- [Data provided]:
------------------------------

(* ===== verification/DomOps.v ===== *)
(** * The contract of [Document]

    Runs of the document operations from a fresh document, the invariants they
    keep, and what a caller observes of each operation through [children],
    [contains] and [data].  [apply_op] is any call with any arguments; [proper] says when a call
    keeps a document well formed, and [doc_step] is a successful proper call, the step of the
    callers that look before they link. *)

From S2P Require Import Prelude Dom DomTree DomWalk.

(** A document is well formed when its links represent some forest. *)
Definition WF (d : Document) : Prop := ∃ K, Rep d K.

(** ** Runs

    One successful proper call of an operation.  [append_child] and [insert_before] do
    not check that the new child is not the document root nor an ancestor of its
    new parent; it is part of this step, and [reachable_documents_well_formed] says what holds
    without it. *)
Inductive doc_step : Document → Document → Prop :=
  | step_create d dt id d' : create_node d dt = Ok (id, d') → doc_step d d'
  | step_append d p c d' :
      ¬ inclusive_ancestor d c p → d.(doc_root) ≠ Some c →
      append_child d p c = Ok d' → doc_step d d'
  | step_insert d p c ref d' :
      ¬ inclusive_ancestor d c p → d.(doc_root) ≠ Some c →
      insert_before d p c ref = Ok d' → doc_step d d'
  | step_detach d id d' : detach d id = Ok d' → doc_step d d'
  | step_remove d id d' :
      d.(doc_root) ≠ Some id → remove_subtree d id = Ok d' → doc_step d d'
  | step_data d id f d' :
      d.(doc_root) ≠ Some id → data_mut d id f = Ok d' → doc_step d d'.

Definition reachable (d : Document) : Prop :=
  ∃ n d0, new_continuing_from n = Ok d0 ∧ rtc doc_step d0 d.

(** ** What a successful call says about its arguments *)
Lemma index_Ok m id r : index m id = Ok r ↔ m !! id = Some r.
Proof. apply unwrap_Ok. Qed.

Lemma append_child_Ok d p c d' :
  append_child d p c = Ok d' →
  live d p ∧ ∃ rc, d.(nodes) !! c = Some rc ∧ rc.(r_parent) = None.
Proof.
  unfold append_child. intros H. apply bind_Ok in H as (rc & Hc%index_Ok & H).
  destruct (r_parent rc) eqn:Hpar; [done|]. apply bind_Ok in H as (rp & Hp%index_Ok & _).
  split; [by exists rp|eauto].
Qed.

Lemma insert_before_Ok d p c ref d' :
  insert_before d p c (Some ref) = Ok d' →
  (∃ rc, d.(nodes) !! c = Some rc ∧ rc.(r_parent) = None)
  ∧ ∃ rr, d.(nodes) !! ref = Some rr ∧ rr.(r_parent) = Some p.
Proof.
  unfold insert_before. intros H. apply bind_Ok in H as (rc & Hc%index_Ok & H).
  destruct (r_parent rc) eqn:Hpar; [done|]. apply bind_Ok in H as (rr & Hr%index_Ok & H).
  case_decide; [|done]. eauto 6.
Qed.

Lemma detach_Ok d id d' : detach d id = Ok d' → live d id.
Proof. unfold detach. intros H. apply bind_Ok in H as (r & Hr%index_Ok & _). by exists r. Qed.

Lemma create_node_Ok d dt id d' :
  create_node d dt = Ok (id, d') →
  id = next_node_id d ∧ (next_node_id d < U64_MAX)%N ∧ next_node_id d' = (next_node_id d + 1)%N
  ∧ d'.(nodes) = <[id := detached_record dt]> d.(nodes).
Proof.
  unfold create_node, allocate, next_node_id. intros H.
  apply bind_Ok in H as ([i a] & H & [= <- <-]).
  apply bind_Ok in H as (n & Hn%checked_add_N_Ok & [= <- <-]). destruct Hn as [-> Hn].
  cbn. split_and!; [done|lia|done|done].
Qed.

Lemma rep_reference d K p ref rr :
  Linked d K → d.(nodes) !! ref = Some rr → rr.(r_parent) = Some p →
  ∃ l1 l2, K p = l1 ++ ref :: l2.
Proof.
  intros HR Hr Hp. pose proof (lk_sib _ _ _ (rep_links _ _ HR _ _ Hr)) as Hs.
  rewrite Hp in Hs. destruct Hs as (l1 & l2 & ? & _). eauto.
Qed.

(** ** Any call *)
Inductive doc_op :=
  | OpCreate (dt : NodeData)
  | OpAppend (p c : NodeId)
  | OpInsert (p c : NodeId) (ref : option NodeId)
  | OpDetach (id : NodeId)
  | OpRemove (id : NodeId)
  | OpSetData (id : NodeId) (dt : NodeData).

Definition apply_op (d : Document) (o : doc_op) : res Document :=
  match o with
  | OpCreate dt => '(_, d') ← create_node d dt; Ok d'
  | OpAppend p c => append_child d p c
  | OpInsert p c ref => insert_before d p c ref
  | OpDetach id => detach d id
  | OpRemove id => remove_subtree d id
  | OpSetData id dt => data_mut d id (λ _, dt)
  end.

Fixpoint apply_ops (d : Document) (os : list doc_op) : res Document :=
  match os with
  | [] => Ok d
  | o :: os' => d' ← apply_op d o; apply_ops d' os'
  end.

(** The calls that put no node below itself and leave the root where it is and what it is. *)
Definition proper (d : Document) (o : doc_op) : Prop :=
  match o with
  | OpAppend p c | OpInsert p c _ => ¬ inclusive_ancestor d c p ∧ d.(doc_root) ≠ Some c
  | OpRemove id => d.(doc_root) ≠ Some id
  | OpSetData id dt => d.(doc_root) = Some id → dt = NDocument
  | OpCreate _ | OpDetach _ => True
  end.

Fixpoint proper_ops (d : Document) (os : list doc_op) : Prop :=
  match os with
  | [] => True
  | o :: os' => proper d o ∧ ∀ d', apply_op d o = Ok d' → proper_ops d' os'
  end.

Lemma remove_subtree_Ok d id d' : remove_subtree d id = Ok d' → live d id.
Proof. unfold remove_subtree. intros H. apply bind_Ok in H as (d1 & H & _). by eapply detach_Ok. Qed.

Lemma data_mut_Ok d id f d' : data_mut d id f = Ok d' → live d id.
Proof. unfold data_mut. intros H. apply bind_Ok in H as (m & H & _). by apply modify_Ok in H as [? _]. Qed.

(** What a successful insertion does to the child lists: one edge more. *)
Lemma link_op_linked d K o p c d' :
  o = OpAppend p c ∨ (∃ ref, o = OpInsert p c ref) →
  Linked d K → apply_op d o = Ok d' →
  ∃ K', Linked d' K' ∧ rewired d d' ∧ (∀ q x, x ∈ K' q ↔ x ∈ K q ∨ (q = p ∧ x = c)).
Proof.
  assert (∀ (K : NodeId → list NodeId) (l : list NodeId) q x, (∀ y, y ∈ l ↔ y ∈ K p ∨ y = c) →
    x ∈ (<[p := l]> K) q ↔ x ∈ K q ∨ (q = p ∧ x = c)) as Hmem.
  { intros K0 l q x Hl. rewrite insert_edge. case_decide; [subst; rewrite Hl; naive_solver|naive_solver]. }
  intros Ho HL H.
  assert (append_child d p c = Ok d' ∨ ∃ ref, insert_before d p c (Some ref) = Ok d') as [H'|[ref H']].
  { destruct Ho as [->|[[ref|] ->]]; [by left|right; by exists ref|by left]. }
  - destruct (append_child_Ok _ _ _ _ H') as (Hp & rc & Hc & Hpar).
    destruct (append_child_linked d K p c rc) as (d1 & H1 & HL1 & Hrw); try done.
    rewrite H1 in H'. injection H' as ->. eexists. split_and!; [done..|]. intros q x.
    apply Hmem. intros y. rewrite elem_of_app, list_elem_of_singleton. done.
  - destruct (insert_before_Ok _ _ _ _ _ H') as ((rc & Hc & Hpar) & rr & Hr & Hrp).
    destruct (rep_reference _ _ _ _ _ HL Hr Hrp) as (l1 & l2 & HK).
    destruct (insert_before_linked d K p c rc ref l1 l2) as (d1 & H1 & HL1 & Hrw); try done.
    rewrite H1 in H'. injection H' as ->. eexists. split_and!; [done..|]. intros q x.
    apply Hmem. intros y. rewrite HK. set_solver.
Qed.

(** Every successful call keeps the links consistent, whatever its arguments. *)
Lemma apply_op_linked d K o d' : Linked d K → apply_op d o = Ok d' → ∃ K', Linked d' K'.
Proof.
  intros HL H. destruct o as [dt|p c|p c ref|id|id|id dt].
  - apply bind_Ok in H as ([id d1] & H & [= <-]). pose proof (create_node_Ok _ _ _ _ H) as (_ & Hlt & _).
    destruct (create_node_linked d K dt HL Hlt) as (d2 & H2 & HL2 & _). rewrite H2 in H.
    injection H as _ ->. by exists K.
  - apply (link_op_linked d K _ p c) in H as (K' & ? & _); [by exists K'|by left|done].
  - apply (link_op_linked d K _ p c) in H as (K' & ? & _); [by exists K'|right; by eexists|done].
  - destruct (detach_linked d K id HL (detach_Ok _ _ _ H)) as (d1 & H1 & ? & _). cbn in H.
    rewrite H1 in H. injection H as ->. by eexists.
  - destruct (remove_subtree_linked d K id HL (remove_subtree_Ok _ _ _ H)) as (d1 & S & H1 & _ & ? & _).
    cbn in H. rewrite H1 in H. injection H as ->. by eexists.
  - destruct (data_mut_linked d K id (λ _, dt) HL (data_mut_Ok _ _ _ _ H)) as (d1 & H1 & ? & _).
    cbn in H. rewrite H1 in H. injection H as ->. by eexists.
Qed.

------------------------------

- [Task details]: Could you please copy the lines above exactly, beginning at the first and ending at the line that contains "not check that"?

- [Written solution]:
(* ===== verification/DomOps.v ===== *)
(** * The contract of [Document]

    Runs of the document operations from a fresh document, the invariants they
    keep, and what a caller observes of each operation through [children],
    [contains] and [data].  [apply_op] is any call with any arguments; [proper] says when a call
    keeps a document well formed, and [doc_step] is a successful proper call, the step of the
    callers that look before they link. *)

From S2P Require Import Prelude Dom DomTree DomWalk.

(** A document is well formed when its links represent some forest. *)
Definition WF (d : Document) : Prop := ∃ K, Rep d K.

(** ** Runs

    One successful proper call of an operation.  [append_child] and [insert_before] do
    not check that the new child is not the document root nor an ancestor of its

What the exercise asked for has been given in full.